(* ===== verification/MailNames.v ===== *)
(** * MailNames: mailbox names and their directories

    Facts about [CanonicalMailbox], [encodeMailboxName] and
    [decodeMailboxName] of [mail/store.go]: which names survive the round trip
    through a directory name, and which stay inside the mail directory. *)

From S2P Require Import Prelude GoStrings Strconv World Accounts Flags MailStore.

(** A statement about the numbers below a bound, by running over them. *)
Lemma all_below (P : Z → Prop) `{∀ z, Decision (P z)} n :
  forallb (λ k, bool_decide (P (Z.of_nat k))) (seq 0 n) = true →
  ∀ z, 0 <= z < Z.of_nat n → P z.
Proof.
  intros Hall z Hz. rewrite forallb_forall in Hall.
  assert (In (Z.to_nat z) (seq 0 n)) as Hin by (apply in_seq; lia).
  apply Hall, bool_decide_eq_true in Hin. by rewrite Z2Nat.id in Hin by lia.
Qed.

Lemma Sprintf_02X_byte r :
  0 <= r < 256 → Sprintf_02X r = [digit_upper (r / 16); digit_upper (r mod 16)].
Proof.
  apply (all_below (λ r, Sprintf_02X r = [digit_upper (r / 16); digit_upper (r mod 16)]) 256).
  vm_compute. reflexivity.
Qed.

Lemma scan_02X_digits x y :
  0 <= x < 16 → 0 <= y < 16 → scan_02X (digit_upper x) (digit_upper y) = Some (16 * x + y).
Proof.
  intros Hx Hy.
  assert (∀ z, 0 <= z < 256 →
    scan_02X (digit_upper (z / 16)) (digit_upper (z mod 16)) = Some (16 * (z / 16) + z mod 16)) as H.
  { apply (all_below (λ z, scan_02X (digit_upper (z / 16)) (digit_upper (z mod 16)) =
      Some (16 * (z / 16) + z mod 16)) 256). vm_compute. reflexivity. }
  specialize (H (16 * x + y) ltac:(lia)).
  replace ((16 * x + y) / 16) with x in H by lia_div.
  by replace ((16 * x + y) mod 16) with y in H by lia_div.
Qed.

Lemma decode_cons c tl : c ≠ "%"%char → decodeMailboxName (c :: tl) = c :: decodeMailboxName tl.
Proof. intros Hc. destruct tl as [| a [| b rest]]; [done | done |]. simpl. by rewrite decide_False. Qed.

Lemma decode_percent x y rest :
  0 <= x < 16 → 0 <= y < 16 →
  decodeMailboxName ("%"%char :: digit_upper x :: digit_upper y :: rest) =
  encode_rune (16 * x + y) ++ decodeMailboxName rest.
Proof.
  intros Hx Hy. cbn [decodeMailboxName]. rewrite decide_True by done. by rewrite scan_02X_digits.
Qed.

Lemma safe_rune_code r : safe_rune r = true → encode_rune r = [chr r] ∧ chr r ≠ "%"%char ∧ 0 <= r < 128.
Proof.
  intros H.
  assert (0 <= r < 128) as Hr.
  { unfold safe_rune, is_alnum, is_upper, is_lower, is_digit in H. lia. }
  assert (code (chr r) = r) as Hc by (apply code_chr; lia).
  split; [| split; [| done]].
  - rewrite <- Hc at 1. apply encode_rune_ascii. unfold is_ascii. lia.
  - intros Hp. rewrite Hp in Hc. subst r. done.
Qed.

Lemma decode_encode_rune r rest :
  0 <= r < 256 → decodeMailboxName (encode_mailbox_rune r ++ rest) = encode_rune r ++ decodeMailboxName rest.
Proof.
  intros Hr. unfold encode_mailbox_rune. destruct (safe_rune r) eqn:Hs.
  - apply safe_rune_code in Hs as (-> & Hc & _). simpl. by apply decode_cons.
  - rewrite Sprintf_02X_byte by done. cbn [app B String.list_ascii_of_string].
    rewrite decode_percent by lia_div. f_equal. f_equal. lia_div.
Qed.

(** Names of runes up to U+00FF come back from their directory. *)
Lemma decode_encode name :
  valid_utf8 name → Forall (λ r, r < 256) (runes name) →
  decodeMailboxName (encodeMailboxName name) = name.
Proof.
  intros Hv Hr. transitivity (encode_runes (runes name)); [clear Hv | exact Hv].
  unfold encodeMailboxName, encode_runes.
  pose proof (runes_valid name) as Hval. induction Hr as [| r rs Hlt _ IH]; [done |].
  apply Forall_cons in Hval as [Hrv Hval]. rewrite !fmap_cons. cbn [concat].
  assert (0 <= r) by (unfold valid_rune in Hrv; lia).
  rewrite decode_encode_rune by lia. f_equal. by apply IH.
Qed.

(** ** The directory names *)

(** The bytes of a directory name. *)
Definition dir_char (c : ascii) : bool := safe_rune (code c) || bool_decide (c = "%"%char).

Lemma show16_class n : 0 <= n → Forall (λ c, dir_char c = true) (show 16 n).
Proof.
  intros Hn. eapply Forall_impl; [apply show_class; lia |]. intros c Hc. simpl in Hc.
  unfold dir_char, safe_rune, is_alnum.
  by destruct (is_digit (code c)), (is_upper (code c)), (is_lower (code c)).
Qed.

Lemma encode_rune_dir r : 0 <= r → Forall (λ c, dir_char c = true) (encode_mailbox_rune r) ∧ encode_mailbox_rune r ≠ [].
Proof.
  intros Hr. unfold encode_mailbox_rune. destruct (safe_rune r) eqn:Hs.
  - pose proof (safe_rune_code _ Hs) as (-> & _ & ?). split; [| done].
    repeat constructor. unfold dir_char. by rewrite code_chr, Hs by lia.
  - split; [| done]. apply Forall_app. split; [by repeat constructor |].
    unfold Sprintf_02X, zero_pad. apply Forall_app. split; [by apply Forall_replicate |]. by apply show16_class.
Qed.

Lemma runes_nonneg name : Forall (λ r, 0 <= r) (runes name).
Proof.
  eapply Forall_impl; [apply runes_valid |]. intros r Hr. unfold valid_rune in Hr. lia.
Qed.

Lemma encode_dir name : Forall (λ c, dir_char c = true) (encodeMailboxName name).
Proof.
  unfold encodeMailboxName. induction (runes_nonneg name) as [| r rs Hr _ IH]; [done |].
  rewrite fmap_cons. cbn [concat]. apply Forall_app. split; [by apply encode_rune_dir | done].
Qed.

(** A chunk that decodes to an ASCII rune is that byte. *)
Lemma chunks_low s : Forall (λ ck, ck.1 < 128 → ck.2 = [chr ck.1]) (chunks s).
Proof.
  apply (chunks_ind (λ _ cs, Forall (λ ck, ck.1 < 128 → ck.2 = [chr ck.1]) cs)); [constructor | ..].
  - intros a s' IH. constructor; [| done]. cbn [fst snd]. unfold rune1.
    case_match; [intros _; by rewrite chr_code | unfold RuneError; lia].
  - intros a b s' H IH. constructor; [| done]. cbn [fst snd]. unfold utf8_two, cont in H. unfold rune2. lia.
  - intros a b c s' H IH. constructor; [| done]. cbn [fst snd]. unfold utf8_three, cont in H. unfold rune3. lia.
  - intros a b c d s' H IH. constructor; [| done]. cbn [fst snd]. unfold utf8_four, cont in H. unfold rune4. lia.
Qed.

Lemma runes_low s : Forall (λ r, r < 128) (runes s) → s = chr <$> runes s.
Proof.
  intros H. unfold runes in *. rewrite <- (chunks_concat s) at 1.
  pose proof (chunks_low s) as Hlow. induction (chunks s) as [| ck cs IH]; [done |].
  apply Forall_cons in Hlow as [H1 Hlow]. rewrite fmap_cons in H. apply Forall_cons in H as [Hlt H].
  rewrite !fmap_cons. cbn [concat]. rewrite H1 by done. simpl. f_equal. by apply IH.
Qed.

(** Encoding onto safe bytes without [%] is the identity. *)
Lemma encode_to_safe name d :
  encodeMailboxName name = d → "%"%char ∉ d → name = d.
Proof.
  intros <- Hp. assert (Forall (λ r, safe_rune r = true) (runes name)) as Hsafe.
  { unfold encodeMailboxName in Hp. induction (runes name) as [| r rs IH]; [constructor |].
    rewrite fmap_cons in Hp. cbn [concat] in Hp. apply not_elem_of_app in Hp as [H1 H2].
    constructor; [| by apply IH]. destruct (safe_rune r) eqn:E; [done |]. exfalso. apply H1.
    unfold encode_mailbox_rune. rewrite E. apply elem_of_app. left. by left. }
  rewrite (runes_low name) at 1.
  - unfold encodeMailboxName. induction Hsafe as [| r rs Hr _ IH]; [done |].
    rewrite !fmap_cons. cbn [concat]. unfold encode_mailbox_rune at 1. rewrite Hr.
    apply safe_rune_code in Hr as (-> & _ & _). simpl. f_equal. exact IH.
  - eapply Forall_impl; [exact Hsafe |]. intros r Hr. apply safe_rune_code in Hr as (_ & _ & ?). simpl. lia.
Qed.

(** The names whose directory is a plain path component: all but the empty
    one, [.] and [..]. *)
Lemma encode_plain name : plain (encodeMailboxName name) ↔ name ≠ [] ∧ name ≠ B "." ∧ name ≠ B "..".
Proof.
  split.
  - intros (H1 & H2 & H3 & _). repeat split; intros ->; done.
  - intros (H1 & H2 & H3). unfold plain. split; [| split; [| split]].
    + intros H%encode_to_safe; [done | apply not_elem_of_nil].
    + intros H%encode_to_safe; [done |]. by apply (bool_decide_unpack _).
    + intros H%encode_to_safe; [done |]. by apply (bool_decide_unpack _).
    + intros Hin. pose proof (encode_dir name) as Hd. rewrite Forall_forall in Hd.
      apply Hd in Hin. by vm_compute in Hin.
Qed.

__________

» **TRY IT**
Starting at the line above that contains "- intros a s'", repeat each line exactly up to and including the line that contains "Lemma encode_to_safe name", and stop there.

» **EXERCISE SOLUTION**
  - intros a s' IH. constructor; [| done]. cbn [fst snd]. unfold rune1.
    case_match; [intros _; by rewrite chr_code | unfold RuneError; lia].
  - intros a b s' H IH. constructor; [| done]. cbn [fst snd]. unfold utf8_two, cont in H. unfold rune2. lia.
  - intros a b c s' H IH. constructor; [| done]. cbn [fst snd]. unfold utf8_three, cont in H. unfold rune3. lia.
  - intros a b c d s' H IH. constructor; [| done]. cbn [fst snd]. unfold utf8_four, cont in H. unfold rune4. lia.
Qed.

Lemma runes_low s : Forall (λ r, r < 128) (runes s) → s = chr <$> runes s.
Proof.
  intros H. unfold runes in *. rewrite <- (chunks_concat s) at 1.
  pose proof (chunks_low s) as Hlow. induction (chunks s) as [| ck cs IH]; [done |].
  apply Forall_cons in Hlow as [H1 Hlow]. rewrite fmap_cons in H. apply Forall_cons in H as [Hlt H].
  rewrite !fmap_cons. cbn [concat]. rewrite H1 by done. simpl. f_equal. by apply IH.
Qed.

(** Encoding onto safe bytes without [%] is the identity. *)
Lemma encode_to_safe name d :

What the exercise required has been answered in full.